- **Work request**
Find all lines below containing the string "NewHTTPServer" and return them.

━━━━

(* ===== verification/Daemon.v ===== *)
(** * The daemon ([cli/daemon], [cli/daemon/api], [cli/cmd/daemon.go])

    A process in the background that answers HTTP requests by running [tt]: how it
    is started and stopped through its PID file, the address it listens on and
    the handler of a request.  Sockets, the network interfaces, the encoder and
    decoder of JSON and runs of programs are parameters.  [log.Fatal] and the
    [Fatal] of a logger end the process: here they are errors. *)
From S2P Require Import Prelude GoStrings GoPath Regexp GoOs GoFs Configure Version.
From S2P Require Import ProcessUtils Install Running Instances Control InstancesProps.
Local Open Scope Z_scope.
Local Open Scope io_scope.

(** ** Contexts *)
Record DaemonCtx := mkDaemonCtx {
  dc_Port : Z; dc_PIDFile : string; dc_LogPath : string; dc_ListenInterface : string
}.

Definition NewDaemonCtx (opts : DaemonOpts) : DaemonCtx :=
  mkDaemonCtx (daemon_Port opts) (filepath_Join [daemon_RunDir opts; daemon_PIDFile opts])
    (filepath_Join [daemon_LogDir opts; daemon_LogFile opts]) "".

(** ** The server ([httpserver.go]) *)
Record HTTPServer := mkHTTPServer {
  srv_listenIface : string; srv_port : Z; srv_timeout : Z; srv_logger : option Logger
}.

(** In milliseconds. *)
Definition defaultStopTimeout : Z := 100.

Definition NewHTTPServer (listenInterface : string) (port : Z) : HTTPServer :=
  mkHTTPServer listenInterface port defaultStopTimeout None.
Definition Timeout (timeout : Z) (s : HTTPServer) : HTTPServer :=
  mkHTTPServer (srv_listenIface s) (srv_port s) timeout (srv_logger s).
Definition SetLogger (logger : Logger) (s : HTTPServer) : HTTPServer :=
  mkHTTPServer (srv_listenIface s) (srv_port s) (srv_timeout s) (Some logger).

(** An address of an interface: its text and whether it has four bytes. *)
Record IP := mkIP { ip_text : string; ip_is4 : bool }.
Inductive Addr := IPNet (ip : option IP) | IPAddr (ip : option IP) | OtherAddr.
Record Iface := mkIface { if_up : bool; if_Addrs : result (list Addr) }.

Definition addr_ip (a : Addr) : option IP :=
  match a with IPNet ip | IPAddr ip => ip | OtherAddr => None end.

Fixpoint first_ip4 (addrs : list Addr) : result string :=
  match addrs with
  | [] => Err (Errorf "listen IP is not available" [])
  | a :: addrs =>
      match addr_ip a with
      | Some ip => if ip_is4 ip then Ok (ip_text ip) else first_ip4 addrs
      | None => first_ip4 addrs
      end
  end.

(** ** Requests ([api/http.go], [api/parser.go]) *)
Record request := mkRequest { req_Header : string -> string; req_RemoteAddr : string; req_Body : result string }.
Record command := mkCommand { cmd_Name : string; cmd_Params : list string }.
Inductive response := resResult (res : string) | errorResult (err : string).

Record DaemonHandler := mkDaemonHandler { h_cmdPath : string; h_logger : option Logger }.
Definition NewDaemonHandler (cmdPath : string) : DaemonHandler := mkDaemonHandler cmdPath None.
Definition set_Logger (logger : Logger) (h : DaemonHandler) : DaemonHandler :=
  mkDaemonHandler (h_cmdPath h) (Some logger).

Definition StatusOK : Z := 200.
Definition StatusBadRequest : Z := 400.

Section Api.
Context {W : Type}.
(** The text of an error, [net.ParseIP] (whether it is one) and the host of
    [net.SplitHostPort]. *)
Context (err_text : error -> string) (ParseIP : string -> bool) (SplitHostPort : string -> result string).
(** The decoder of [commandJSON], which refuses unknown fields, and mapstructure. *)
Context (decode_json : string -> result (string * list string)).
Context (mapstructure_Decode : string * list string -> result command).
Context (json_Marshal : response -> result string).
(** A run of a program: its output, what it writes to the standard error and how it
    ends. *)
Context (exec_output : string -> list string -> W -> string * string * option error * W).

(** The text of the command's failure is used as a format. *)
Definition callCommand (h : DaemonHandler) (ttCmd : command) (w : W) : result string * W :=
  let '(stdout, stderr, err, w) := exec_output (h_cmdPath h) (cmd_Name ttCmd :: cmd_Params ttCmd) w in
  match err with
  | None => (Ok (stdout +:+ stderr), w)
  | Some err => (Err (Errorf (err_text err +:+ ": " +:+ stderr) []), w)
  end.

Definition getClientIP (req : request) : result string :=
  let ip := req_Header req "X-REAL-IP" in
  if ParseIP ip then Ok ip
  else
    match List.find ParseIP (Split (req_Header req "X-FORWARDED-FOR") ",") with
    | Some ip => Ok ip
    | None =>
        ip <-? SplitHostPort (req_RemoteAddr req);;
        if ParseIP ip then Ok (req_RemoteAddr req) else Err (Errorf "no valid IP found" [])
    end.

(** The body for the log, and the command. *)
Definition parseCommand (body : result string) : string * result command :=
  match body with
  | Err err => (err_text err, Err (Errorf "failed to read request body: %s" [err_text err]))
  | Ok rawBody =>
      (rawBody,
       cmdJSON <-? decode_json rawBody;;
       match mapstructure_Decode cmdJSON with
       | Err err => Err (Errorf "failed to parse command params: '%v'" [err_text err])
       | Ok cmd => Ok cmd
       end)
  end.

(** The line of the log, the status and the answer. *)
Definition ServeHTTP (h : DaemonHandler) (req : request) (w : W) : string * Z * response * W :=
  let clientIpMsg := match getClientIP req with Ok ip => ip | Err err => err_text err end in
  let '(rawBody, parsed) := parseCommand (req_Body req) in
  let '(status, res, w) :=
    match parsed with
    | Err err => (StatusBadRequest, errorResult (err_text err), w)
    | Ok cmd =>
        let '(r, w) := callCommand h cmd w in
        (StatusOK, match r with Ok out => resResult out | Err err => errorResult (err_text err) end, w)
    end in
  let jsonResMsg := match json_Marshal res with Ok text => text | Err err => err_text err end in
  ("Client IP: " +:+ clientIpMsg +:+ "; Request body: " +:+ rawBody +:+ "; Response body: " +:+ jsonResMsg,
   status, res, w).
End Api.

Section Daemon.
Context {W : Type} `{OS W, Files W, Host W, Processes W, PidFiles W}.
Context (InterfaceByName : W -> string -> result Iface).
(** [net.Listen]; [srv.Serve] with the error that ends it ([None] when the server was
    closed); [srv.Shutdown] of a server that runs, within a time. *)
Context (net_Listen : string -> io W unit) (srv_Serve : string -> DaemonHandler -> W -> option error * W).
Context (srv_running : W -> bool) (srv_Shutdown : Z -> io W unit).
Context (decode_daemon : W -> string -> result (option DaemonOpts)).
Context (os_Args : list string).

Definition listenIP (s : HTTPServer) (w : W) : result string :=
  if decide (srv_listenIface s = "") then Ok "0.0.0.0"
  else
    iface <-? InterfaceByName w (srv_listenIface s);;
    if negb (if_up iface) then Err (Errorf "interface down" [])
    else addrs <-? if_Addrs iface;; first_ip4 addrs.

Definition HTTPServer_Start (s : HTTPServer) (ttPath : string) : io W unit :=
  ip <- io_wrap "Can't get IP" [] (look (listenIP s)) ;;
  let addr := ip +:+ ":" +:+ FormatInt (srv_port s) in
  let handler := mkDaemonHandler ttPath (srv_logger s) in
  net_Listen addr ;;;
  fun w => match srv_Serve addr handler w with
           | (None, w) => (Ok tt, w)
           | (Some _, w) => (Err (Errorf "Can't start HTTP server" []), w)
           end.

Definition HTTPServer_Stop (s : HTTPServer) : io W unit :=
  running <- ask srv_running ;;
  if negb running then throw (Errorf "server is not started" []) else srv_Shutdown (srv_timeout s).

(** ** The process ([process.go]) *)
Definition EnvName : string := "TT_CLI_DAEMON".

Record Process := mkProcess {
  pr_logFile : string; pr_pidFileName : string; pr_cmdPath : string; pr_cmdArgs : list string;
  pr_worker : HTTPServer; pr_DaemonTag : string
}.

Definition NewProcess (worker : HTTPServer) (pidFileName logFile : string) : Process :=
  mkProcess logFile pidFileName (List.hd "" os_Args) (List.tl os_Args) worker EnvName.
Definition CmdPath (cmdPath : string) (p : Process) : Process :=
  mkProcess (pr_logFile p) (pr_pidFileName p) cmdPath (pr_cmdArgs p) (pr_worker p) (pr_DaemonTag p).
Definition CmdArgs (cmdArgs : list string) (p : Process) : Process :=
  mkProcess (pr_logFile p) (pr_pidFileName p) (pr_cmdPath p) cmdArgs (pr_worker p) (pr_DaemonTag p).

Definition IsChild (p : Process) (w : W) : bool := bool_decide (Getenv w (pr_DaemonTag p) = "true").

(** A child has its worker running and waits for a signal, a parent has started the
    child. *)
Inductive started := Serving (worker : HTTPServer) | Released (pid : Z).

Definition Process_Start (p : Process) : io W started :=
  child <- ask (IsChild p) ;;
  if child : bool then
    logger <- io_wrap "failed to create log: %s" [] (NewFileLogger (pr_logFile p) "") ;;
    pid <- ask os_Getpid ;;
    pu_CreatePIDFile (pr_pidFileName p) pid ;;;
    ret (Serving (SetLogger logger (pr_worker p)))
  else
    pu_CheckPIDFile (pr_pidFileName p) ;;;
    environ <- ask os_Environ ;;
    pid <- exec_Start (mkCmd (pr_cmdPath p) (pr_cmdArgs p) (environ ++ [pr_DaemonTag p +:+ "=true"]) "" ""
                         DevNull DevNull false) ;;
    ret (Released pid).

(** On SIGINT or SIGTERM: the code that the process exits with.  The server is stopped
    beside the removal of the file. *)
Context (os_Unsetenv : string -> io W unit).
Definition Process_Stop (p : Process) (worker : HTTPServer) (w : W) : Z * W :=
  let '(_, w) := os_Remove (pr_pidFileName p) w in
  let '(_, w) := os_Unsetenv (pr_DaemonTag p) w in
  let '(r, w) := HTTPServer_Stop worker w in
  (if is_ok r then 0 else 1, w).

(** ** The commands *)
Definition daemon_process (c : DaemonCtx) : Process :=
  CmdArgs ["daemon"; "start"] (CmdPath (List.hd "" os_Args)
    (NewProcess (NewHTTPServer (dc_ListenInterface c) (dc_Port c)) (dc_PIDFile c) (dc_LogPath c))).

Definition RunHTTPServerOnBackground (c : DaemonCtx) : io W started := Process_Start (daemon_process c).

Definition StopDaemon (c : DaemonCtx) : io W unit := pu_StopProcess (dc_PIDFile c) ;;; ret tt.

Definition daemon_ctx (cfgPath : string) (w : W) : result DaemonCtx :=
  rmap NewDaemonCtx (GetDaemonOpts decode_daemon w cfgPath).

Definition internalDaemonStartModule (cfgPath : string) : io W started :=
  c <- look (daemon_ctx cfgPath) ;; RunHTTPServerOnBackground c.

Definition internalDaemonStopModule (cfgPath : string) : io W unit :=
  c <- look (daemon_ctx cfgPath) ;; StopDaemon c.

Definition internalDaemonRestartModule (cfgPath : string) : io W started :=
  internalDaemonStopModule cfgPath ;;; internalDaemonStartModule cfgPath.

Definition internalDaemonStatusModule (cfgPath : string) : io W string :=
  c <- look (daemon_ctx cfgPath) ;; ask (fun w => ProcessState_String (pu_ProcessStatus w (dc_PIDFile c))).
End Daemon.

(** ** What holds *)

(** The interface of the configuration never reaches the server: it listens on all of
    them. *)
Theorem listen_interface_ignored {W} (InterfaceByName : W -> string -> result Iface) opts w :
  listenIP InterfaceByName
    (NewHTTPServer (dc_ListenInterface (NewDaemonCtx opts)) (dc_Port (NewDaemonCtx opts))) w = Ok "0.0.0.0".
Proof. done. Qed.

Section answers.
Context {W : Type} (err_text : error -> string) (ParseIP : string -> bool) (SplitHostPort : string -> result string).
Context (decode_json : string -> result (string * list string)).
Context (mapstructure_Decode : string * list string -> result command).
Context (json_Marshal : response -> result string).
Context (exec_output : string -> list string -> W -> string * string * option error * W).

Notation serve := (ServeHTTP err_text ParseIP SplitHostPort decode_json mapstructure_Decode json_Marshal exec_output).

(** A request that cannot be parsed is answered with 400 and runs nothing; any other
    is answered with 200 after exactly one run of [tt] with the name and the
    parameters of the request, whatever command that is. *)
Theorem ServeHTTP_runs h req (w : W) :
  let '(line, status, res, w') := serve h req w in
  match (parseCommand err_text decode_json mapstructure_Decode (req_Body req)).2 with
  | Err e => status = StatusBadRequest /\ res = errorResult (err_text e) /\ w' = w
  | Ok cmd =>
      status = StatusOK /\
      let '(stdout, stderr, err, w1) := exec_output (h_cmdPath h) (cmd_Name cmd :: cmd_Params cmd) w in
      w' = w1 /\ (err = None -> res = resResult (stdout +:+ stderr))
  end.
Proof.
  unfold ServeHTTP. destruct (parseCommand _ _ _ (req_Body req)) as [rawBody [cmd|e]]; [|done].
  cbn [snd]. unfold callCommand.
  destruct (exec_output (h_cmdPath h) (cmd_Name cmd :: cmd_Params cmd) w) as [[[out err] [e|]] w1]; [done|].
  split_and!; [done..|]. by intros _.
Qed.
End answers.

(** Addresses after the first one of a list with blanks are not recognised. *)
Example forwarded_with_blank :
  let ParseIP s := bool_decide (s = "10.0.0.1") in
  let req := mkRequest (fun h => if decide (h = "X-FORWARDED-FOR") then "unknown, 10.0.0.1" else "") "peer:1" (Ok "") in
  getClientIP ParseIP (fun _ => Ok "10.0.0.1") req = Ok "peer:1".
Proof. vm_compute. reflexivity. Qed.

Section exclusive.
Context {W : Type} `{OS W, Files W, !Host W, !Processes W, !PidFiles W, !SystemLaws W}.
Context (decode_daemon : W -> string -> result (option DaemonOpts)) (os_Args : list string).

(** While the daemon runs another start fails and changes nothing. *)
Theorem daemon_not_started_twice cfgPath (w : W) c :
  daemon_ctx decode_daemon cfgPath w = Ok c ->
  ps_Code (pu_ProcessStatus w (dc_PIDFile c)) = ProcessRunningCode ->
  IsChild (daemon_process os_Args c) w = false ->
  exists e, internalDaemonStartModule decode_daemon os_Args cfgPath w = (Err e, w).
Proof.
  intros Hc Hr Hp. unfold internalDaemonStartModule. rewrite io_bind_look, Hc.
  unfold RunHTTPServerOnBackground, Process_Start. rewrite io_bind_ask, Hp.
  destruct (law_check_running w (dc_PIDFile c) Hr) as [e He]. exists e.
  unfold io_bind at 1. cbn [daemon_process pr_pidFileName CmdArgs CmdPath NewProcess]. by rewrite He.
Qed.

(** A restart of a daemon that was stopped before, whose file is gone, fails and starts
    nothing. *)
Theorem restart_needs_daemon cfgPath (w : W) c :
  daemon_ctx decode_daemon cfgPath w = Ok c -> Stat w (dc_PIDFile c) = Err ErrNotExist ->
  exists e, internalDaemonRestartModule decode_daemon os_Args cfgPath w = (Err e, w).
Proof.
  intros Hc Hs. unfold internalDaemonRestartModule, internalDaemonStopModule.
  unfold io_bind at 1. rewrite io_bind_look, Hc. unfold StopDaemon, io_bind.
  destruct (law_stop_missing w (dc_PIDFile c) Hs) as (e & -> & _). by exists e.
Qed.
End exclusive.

━━━━

- **Solution below**
Definition NewHTTPServer (listenInterface : string) (port : Z) : HTTPServer :=
    (NewProcess (NewHTTPServer (dc_ListenInterface c) (dc_Port c)) (dc_PIDFile c) (dc_LogPath c))).
    (NewHTTPServer (dc_ListenInterface (NewDaemonCtx opts)) (dc_Port (NewDaemonCtx opts))) w = Ok "0.0.0.0".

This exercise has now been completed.